Abstract by Kimberlee Stern

Personal Infomation

Presenter's Name

Kimberlee Stern

Degree Level


Abstract Infomation


Chemistry and Biochemistry

Faculty Advisor

Josh Price


Folding of a helix bundle is stabilized by a solvent exposed non-covalent interaction


α-helical coiled coils (or helix bundles) are among the most extensively characterized tertiary/quaternary structural motifs within proteins. Folding of these helix bundles is driven by burial of non-polar amino acids at the interhelical interface; these non-polar residues typically occupy a and d positions within the repeating abcdefg heptad sequence.
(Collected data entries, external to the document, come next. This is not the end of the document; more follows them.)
(** [{h for h, cdt in first_parents if time_from <= cdt < time_to}]; the
    comparison of a datetime with [None] raises [TypeError]. *)
Definition first_parents_in_window (time_from time_to : Z)
    (first_parents : list (option string * option Z)) : result (list string) :=
  picked <- mapM (fun hc : option string * option Z =>
                    match snd hc with
                    | None => Raise TypeError
                    | Some cdt =>
                        if (time_from <=? cdt) && (cdt <? time_to)
                        then Ok (match fst hc with Some h => [h] | None => [] end)
                        else Ok []
                    end)
                 first_parents ;;
  Ok (Str.distinct (List.concat picked)).

(** The pull request query of [_fetch_merge_points]. *)
Definition merged_prs_merge_commits (repo branch_name : string)
    (time_from time_to : Z) (db : MetadataDB) : list string :=
  flat_map (fun pr => match PullRequest.merge_commit_id pr with
                      | Some c => [c]
                      | None => []
                      end)
    (filter (fun pr =>
               String.eqb (PullRequest.repository_full_name pr) repo
               && String.eqb (PullRequest.base_ref pr) branch_name
               && between_opt (PullRequest.merged_at pr) time_from time_to
               && is_some (PullRequest.merge_commit_id pr))
            (github_pull_requests db)).

Definition _fetch_merge_points (repo commit_id branch_name : string)
    (time_from time_to : Z) (db : MetadataDB) : result (list string) :=
  let first_parents := _fetch_first_parents commit_id db in
  mp <- first_parents_in_window time_from time_to first_parents ;;
  Ok (Str.distinct (mp ++ merged_prs_merge_commits repo branch_name time_from time_to db)%list).

(** [gh_merge] of [_fetch_merge_commit_releases]. *)
Definition gh_merge (c : PushCommit.t) : bool :=
  opt_is (PushCommit.committer_name c) "GitHub"
  && opt_is (PushCommit.committer_email c) "noreply@github.com".

(** [commits[author_login].where(gh_merge, commits.loc[~gh_merge,
    committer_login], inplace=True)]: [Series.where] keeps the value where
    the condition holds and takes the other one where it does not. *)
Definition release_author (c : PushCommit.t) : option string :=
  if gh_merge c then PushCommit.author_login c else PushCommit.committer_login c.

(** One row of the frame built by [_fetch_merge_commit_releases]. *)
Definition merge_commit_release (repo : string) (c : PushCommit.t) : ReleaseDF.t :=
  {| ReleaseDF.author := release_author c;
     ReleaseDF.commit_id := Some (PushCommit.node_id c);
     ReleaseDF.id := PushCommit.node_id c ++ "_" ++ repo;
     ReleaseDF.name := Some (PushCommit.sha c);
     ReleaseDF.published_at := PushCommit.committed_date c;
     ReleaseDF.repository_full_name := repo;
     ReleaseDF.sha := PushCommit.sha c;
     ReleaseDF.tag := None;
     ReleaseDF.url := PushCommit.url c;
     ReleaseDF.matched_by := Match.branch |}.

(** [ORDER BY commit_date DESC], on the textual column. *)
Definition later_commit_first (a b : PushCommit.t) : bool :=
  String.leb (PushCommit.commit_date b) (PushCommit.commit_date a).

Definition merge_point_commits (merge_points : list string) (db : MetadataDB)
    : list PushCommit.t :=
  sort_by later_commit_first
    (filter (fun c => Str.mem (PushCommit.node_id c) merge_points)
            (github_push_commits db)).

Definition _fetch_merge_commit_releases (repo : string) (merge_points : list string)
    (db : MetadataDB) : list ReleaseDF.t :=
  map (merge_commit_release repo) (merge_point_commits merge_points db).

(** The loop that fills [merge_points_by_repo]: the sets of a repository's
    branches are united under the repository, in order of first appearance. *)
Fixpoint dict_update_set (repo : string) (mp : list string)
    (d : list (string * list string)) : list (string * list string) :=
  match d with
  | [] => [(repo, mp)]
  | (k, s) :: d' =>
      if String.eqb k repo then (k, Str.distinct (s ++ mp)%list) :: d'
      else (k, s) :: dict_update_set repo mp d'
  end.

Definition merge_points_by_repo (tasks : list (string * list string))
    : list (string * list string) :=
  fold_left (fun d rm => dict_update_set (fst rm) (snd rm) d) tasks [].

(** One turn of the loop over [branches.groupby(repository_full_name)]. *)
Definition match_repo_branches (settings : Settings) (branches : list Branch.t)
    (default_branches : list (string * string)) (repo : string)
    : result (list Branch.t) :=
  let repo_branches :=
    filter (fun b => String.eqb (Branch.repository_full_name b) repo) branches in
  v <- dict_item settings (PREFIXES_github ++ repo) ;;
  default_branch <- dict_item default_branches repo ;;
  regexp <- re_compile
              (anchor_at_end
                 (Str.replace default_branch_alias default_branch (branches_of v))) ;;
  Ok (filter (fun b => regexp (Branch.branch_name b)) repo_branches).

Definition _match_releases_by_branch (repos : list string) (time_from time_to : Z)
    (settings : Settings) (db : MetadataDB) : result (list ReleaseDF.t) :=
  let (branches, default_branches) := extract_branches repos db in
  branches_matched <-
    mapM (match_repo_branches settings branches default_branches)
         (groupby_sorted_keys (map Branch.repository_full_name branches)) ;;
  match branches_matched with
  | [] => Ok _dummy_releases_df
  | _ :: _ =>
      let branches_matched := List.concat branches_matched in
      merge_points <-
        mapM (fun b =>
                mp <- _fetch_merge_points (Branch.repository_full_name b)
                        (Branch.commit_id b) (Branch.branch_name b)
                        time_from time_to db ;;
                Ok (Branch.repository_full_name b, mp))
             branches_matched ;;
      let pseudo_releases :=
        map (fun rm : string * list string =>
               _fetch_merge_commit_releases (fst rm) (snd rm) db)
            (merge_points_by_repo merge_points) in
      match pseudo_releases with
      | [] => Ok _dummy_releases_df
      | _ :: _ => Ok (List.concat pseudo_releases)
      end
  end.

(** *** Tag or branch *)

(** The probe of [_match_releases_by_tag_or_branch]: the repositories among
    [repos] with a release published within the lookaround of the window. *)
Definition probe_tagged_repos (repos : list string) (time_from time_to : Z)
    (db : MetadataDB) : list string :=
  Str.distinct
    (map Release.repository_full_name
         (filter (fun r =>
                    Str.mem (Release.repository_full_name r) repos
                    && between (Release.published_at r)
                               (time_from - tag_by_branch_probe_lookaround)
                               (time_to + tag_by_branch_probe_lookaround))
                 (github_releases db))).

(** [set(repos) - set(repos_by_tag)] *)
Definition set_difference (xs ys : list string) : list string :=
  filter (fun x => negb (Str.mem x ys)) (Str.distinct xs).

(** [pd.concat(frames)]; it raises [ValueError] on an empty list. *)
Definition pd_concat {A : Type} (frames : list (list A)) : result (list A) :=
  match frames with
  | [] => Raise (ValueError "No objects to concatenate")
  | _ :: _ => Ok (List.concat frames)
  end.

(** The tasks that are started only [if cond]. *)
Definition when {A : Type} (cond : bool) (task : result A) : result (list A) :=
  if cond then (a <- task ;; Ok [a]) else Ok [].

Definition nonempty {A : Type} (l : list A) : bool :=
  match l with
  | [] => false
  | _ :: _ => true
  end.

Definition _match_releases_by_tag_or_branch (repos : list string)
    (time_from time_to : Z) (settings : Settings) (db : MetadataDB)
    : result (list ReleaseDF.t) :=
  let repos_by_tag := probe_tagged_repos repos time_from time_to db in
  let repos_by_branch := set_difference repos repos_by_tag in
  by_tag <- when (nonempty repos_by_tag)
              (_match_releases_by_tag repos_by_tag time_from time_to settings db) ;;
  by_branch <- when (nonempty repos_by_branch)
                 (_match_releases_by_branch repos_by_branch time_from time_to settings db) ;;
  pd_concat (by_tag ++ by_branch)%list.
In contrast, many helix-bundle design efforts assume that substitutions at solvent-exposed b, c, and f positions should have minimal structural consequences. Our results challenge this assumption: here we show that solvent-exposed f-position residue14 can facilitate a stabilizing long-range synergistic interaction involving a b-position Glu10 (i.e., i–4 relative to residue 14) and c-position Lys18 (i.e., i+4) within a well-characterized trimeric helix bundle. The extent of stabilization associated with the Glu10-Lys18 pair depends primarily on the presence of a side-chain hydrogen-bond donor at residue 14. The non-polar or hydrophobic character of residue plays a smaller but still significant role.  These results suggest the need to consider substituion at these positions in helix design.